Labor Day; U.S. Has Weakest Employment Protections Among OECD and BRICS

This is the first in a series of posts on the sorry state of American labor. International comparisons make this very clear. U.S. workers are more vulnerable than workers in any Organization for Economic Cooperation and Development (rich industrialized democracies) members or even the BRIC countries (Brazil, Russia, India, and China, with Estonia, Indonesia, and South Africa included as comparisons for good measure) to being fired unfairly, to not getting severance pay, to getting the least notice on mass layoffs or being fired, to being stuck on a mouse wheel of temporary positions, altogether a total of 21 measures that the OECD used to determine how well workers' rights at work are protected.

Not only is the United States in last place, it isn't even close. In the oldest version of the OECD's employment protection measure, for which data goes back to 1985, the U.S. score in 2008 was 0.21, unchanged since 1990. The next lowest were Canada and the United Kingdom at 0.75, while the other G-7 countries clock in with Japan (1.43), Germany (2.12), France (3.05), and Italy (1.89). Note that this measure uses only 14 elements; the full 21-element version begins only with 2008. The OECD considers the newer measure better, and the United States, while still last, does not lag quite so badly: U.S. (0.85), Canada (1.02), U.K. (1.09), Japan (1.73), Germany (2.63), France (3.00), and Italy (2.58). The unweighted OECD average on the new measure is 2.24 in 2008, while Brazil is 2.27, Russia 1.80, India 2.63, and China 2.80.

Employment Protection in 2008 in OECD and selected non-OECD countries*
Scale from 0 (least stringent) to 6 (most restrictive)

Click here to downlad the data

Source: OECD


The bottom line is that American workers enjoy the least protection out of all major economies in the world. Protections against individual firing, collective dismissals, and ability to get off temporary employment are as weak as they can be. Happy Labor Day!

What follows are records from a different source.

Lemma iteration_nullSafe a sch pb i p s :
  1 <= effectiveBatchSize a ->
  HeadInv a pb i s -> Filled s ->
  (exists brk s',
     iteration a sch (numProbes pb) i p s = Done brk s' /\
     (brk = false -> Filled s')) \/
  (exists s', iteration a sch (numProbes pb) i p s = Crash NullDereference s').
Proof.
  intros Hbs HI Hf. unfold iteration. rewrite bind_eq.
  set (s0 := if cancelDuring sch i then requestCancel s else s).
  assert (Hs0 : (if cancelDuring sch i then cancelRequest else ret tt) s
                = Done tt s0)
    by (subst s0; destruct (cancelDuring sch i); reflexivity).
  assert (HI0 : HeadInv a pb i s0)
    by (subst s0; destruct (cancelDuring sch i);
        [apply HeadInv_requestCancel|]; exact HI).
  assert (Hf0 : Filled s0)
    by (subst s0; destruct (cancelDuring sch i);
        [apply Filled_requestCancel|]; exact Hf).
  rewrite Hs0. clearbody s0. clear Hs0 HI Hf s.
  destruct HI0 as [Hs Hl He Hi H0 Hhi Hm Hp].
  unfold loopBody. rewrite bind_eq.
  assert (Hstep : exists s1,
            match probeEndpoints (identifier a) p with
            | Some sl => enqueue a i sl
            | None => ret tt
            end s0 = Done tt s1 /\ Filled s1).
  { destruct (probeEndpoints (identifier a) p) as [sl|]; [|eauto].
    destruct (enqueue a i sl s0) as [[] s1|f s1] eqn:Henq.
    - exists s1. split; [reflexivity|].
      eapply Filled_enqueue; try eassumption; congruence.
    - exfalso. unfold enqueue in Henq.
      destruct (Nat.ltb_spec (Z.to_nat (numValidInBatch s0))
                  (length (sources s0))); [discriminate|lia]. }
  destruct Hstep as (s1 & -> & Hf1). rewrite bind_eq. cbn [get].
  destruct (_ || _).
  - destruct (dispatch_nullSafe a (numProbes pb) i s1 Hf1)
      as [(brk & s' & Hd & Hv)|(s' & Hd)]; [left|right; eauto].
    exists brk, s'. split; [exact Hd|]. intros _.
    intros j Hj. rewrite Hv in Hj. cbn in Hj. lia.
  - left. exists false, s1. auto.
Qed.

Lemma bakeLoop_nullSafe a sch pb :
  1 <= effectiveBatchSize a ->
  forall ps i s,
    HeadInv a pb i s -> Filled s -> 0 <= i ->
    drop (Z.to_nat i) (mProbes pb) = ps ->
    (exists brk s', bakeLoop a sch (numProbes pb) i ps s = Done brk s') \/
    (exists s', bakeLoop a sch (numProbes pb) i ps s
                = Crash NullDereference s').
Proof.
  intros Hbs. induction ps as [|p ps IH]; intros i s HI Hf Hi0 Hdrop.
  - cbn. eauto.
  - destruct (drop_cons_inv _ _ _ _ Hdrop) as [Hp Hdrop'].
    cbn [bakeLoop]. rewrite bind_eq.
    destruct (iteration_nullSafe a sch pb i p s Hbs HI Hf)
      as [(brk & s1 & Hit & Hf1)|(s1 & Hit)]; [|rewrite Hit; eauto].
    pose proof (iteration_spec a sch pb i p s HI Hi0 Hp) as Hspec.
    cbn zeta in Hspec. rewrite Hit in Hspec. rewrite Hit.
    destruct brk; [cbn; eauto|].
    destruct Hspec as [HI1 _].
    apply (IH (i + 1) s1 HI1 (Hf1 eq_refl)); [lia|].
    replace (Z.to_nat (i + 1)) with (S (Z.to_nat i)) by lia. exact Hdrop'.
Qed.

Lemma bake_fault_kind a sch st f :
  preconditions a = true -> 1 <= effectiveBatchSize a ->
  (bake a sch st).2 = Faulted f -> f = NullDereference.
Proof.
  intros Hpre Hbs. rewrite bake_unfold by (auto; lia).
  destruct (bakeLoop_nullSafe a sch (probeBatch st) Hbs
              (mProbes (probeBatch st)) 0 (enter a st))
    as [(brk & s' & Hl)|(s' & Hl)].
  - apply HeadInv_enter. lia.
  - intros j Hj. cbn in Hj. lia.
  - lia.
  - reflexivity.
  - unfold loopResult. rewrite Hl. destruct brk; discriminate.
  - unfold loopResult. rewrite Hl. cbn. congruence.
Qed.

(** X16: a bake that passes its asserts and works with a batch size of at
    least one never reads or writes its batch arrays out of range: if it
    faults, it does so on the dereference of an emptied energy field
    pointer, and it was asked for convolution output with equal
    durations. *)
Theorem bake_faults_only_on_a_moved_field
    (a : BakeArgs) (sch : Schedule) (st : State) (f : Fault) :
  preconditions a = true -> 1 <= effectiveBatchSize a ->
  (bake a sch st).2 = Faulted f ->
  f = NullDereference /\
  bakeConvolution a = true /\
  float_eq (simDuration a) (bakeDuration a) = true.
Proof.
  intros Hpre Hbs Hout.
  split; [eapply bake_fault_kind; eassumption|].
  destruct (noMove a) eqn:Hnm.
  - pose proof (bake_no_fault a sch st Hpre Hnm Hbs) as Hnf.
    rewrite Hout in Hnf. discriminate.
  - unfold noMove in Hnm. apply orb_false_iff in Hnm.
    destruct Hnm as [Hc He]. apply negb_false_iff in Hc, He.
    split; [exact Hc|exact He].
Qed.


(** ** How a bake ends *)

Lemma quiet_not_cancelled a sch st :
  sCancel st = false -> (forall i, cancelDuring sch i = false) ->
  (bake a sch st).2 <> Cancelled.
Proof.
  intros Hc0 Hquiet Hout.
  destruct (completed_started a sch st) as [Hpre Hb];
    [rewrite Hout; reflexivity|].
  destruct (bake_shape a sch st Hpre Hb) as (bl & partial & Hsh).
  destruct Hsh as (_ & Hok & _ & Hres). rewrite Hc0 in Hok.
  rewrite Hout in Hres. destruct Hres as (_ & _ & bl0 & b & -> & Hbc & _).
  apply Forall_app in Hok. destruct Hok as [_ Hok].
  apply Forall_inv in Hok. destruct Hok as (_ & _ & _ & _ & Hreq).
  rewrite requested_quiet in Hreq by assumption. congruence.
Qed.

(** With a batch size of zero the batch arrays are empty: the first
    eligible probe is written out of range, and every probe before it
    closes an empty batch. *)
Lemma bakeLoop_zero a sch N ps :
  effectiveBatchSize a = 0 ->
  forall i s,
    numValidInBatch s = 0 -> length (sources s) = 0%nat ->
    (exists brk s', bakeLoop a sch N i ps s = Done brk s') \/
    (exists s', bakeLoop a sch N i ps s = Crash IndexOutOfRange s').
Proof.
  intros Hz. induction ps as [|p ps IH]; intros i s Hnv Hlen; cbn [bakeLoop].
  { left. eexists _, _. reflexivity. }
  set (s0 := if cancelDuring sch i then requestCancel s else s).
  assert (Hreq : (if cancelDuring sch i then cancelRequest else ret tt) s =
                 Done tt s0) by (subst s0; destruct (cancelDuring sch i);
                                 reflexivity).
  assert (Hnv0 : numValidInBatch s0 = 0)
    by (subst s0; destruct (cancelDuring sch i);
        rewrite ?numValidInBatch_requestCancel; exact Hnv).
  assert (Hlen0 : length (sources s0) = 0%nat).
  { subst s0. destruct (cancelDuring sch i); [|exact Hlen].
    unfold requestCancel. destruct (f_sBakeInProgress s); exact Hlen. }
  rewrite bind_eq. unfold iteration. rewrite bind_eq, Hreq.
  unfold loopBody. rewrite bind_eq.
  destruct (probeEndpoints (identifier a) p) as [sl|].
  - right. unfold enqueue. rewrite Hnv0, Hlen0. cbn. eauto.
  - cbn [ret]. rewrite bind_eq. cbn [get]. rewrite Hnv0, Hz. cbn [Z.eqb orb].
    destruct (dispatch_empty a N i s0 Hnv0) as (call & s' & Hd & _).
    destruct (dispatch_spec a N i s0 ltac:(lia)
                ltac:(rewrite Hnv0; cbn; lia)) as (call' & wb & _ & _ & Hs).
    rewrite Hd in Hs |- *.
    destruct Hs as (_ & _ & _ & _ & Hnv' & _ & Hlen' & _).
    destruct (f_sCancel s0).
    + left. eexists _, _. reflexivity.
    + apply IH; [exact Hnv'|rewrite Hlen'; exact Hlen0].
Qed.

Data notes: The basic methodology (with a link to the full methodology) is here. 

The raw data for these measures is at OECD StatExtracts, then click on “Labour” in the left-hand menu to expand the category, then “Employment Protection,” and finally “Strictness of employment protection – overall.”

4 comments:

  1. You should take into effect unemployment insurance into the equation. Some countries push the companies to take a more active role while some countries push the government to do so. I would be curious to see the breakdown.

    ReplyDelete
  2. That's a good point. It would be very interesting to compare unemployment insurance among the OECD countries, and of course there is lots of variation from state to state within the U.S.

    ReplyDelete
  3. Obviously, under the working conditions in the USA as detailed in the article's graph, unemployment insurance is more required in the USA than anywhere else.